Leur objectif : remplacer partiellement vos revenus pendant votre incapacité à travailler.
Mais attention : “partiellement” est le mot clé.
Qui verse les indemnités journalières ?
Tout dépend de votre statut :
- CPAM (régime général) : pour certaines professions libérales
- CARPIMKO : infirmiers, kinés, orthophonistes
- CIPAV : consultants, freelances, professions intellectuelles
- Autres caisses selon l’activité
Important :
Les règles ne sont pas les mêmes pour tout le monde.
Certaines caisses :
- imposent des délais de carence
- limitent fortement les montants
- ne couvrent qu’une partie des situations
Et parfois… vous ne touchez rien pendant plusieurs jours, voire semaines.

Combien percevez-vous réellement ?
C’est LA question que personne ne se pose… jusqu’au moment critique.
Prenons un exemple concret :
- Revenus mensuels : 3 000 €
- Indemnités journalières : environ 50 € / jour
Soit environ 1 500 € / mois
Et encore… dans le meilleur des cas.
La réalité :
- plafonds limités
- conditions d’accès strictes
- délai de carence (souvent plusieurs jours)
Résultat :
Vous pouvez passer de 3 000 € à 1 000 €… voire 0 € pendant plusieurs semaines.
Les limites du régime obligatoire
Soyons honnêtes : la protection de base est souvent insuffisante.
Voici pourquoi :
Délai de carence
Vous n’êtes pas indemnisé immédiatement.
Montants faibles
Les indemnités ne couvrent qu’une partie de vos revenus.
Durée limitée
Les versements ne sont pas illimités.
Conditions strictes
Certaines situations ne sont pas couvertes.
Conclusion :
Le régime obligatoire ne permet pas de maintenir votre niveau de vie.

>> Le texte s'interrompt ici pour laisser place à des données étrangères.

(** The parts of a proper list. *)
Lemma list_ok id s : denotes (nodes f) id s ->
  match s with
  | SList ss None => exists ids, (forall st, list_ f id st = Some (Ok (Some ids), st)) /\ denote_all (nodes f) ids ss
  | _ => forall st, list_ f id st = Some (Ok None, st)
  end.
Proof.
  intros H. unfold list_, mbind, M_bind, expect, mret, M_ret. inversion H as [? a ? Hl|? ? ? ? Hl|? ? ? ? ? ? Hl|? ? ? ? Hl]; subst; rewrite Hl; simpl; eauto.
Qed.

(** A step that only reads, and answers or fails with a syntax error. *)
Definition answers {A} (m : LW A) (o : option A) : Prop := forall st,
  match o with Some a => m st = Some (Ok a, st) | None => exists e, kind e = Syntax /\ m st = Some (Err e, st) end.

Lemma parameters_from_ok ids ss : denote_all (nodes f) ids ss -> forall acc, NoDup acc ->
  answers (parameters_from f ids acc) (names ← all_of (map name_of ss); if bool_decide (NoDup (acc ++ names)) then Some (acc ++ names) else None).
Proof.
  induction 1 as [|i s js ss Hi Hjs IH]; intros acc Hacc st; simpl.
  - rewrite app_nil_r, bool_decide_eq_true_2 by done. done.
  - destruct (denotes_node i s Hi) as [n Hn]. rewrite (bind_run _ _ _ st n) by (unfold expect; by rewrite Hn).
    rewrite (bind_run _ _ _ st (name_of s)) by (by apply symbol_ok).
    destruct (name_of s) as [x|]; simpl; [|by eexists; split; [|reflexivity]]. rewrite (bind_run _ _ _ st x) by done.
    destruct (any _ acc) eqn:Ha.
    + apply any_true in Ha as (y & Hy & ->%bool_decide_eq_true). destruct (all_of (map name_of ss)) as [names|]; simpl; [|by eexists; split; [|reflexivity]].
      rewrite bool_decide_eq_false_2; [by eexists; split; [|reflexivity]|]. rewrite NoDup_app. intros (_ & Hd & _). apply (Hd x Hy). left.
    + assert (x ∉ acc) as Hx.
      { intros Hin. apply any_false in Ha. rewrite Forall_forall in Ha. specialize (Ha x Hin). by rewrite bool_decide_eq_true_2 in Ha. }
      specialize (IH (acc ++ [x])). assert (NoDup (acc ++ [x])) as Hnd.
      { rewrite NoDup_app. split_and!; [done| |apply NoDup_singleton]. intros y Hy ->%list_elem_of_singleton. done. }
      specialize (IH Hnd st). destruct (all_of (map name_of ss)) as [names|]; simpl in *; [|done]. by rewrite <- app_assoc in IH.
Qed.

Pourquoi c’est un vrai risque pour les libéraux
Contrairement aux salariés :
- vous n’avez pas d’employeur
- pas de salaire garanti
- pas de sécurité financière automatique
Mais vos charges, elles, continuent :
- loyer
- crédit
- charges professionnelles
- dépenses personnelles
Même à l’arrêt… les factures ne s’arrêtent pas.
Comment améliorer sa protection ?
La solution principale : la prévoyance.
Un contrat de prévoyance permet de :
- compléter vos indemnités journalières
- maintenir votre niveau de revenus
- sécuriser votre activité
L’objectif :
Adapter votre couverture à votre revenu réel
Exemple :
- Revenus : 3 000 €
- Objectif : maintenir 2 500 €
La prévoyance vient compléter ce que le régime obligatoire ne couvre pas.
Exemple concret (cas réel)
Une infirmière libérale est arrêtée pendant 2 mois.
- Revenus habituels : 2 800 €
- Indemnités perçues : 1 200 €
Perte : 1 600 € / mois
Sans prévoyance :
- difficultés à payer les charges
- stress financier
- impact sur l’activité
Avec une prévoyance adaptée :
revenus stabilisés
sérénité
Les erreurs à éviter
Penser être couvert automatiquement
Ne pas vérifier ses garanties
Sous-estimer ses besoins
Choisir une couverture “au moins cher”
Une mauvaise protection peut coûter beaucoup plus cher qu’une bonne.
Conclusion
Les indemnités journalières sont essentielles… mais insuffisantes pour les professions libérales.
Le vrai problème n’est pas l’arrêt de travail.
C’est la perte de revenus qu’il entraîne.
Anticiper, c’est se protéger.
FAQ
Les professions libérales ont-elles droit aux indemnités journalières ?
Oui, mais les conditions varient selon la caisse et l’activité.
Quel est le montant des indemnités journalières ?
Il dépend de vos revenus, avec des plafonds souvent limités.
Y a-t-il un délai de carence ?
Oui, il peut varier de quelques jours à plusieurs semaines.
Peut-on compléter ses indemnités journalières ?
Oui, grâce à un contrat de prévoyance adapté.
Pourquoi les indemnités sont-elles insuffisantes ?
Parce qu’elles ne couvrent qu’une partie des revenus et ne prennent pas en compte votre niveau de vie réel.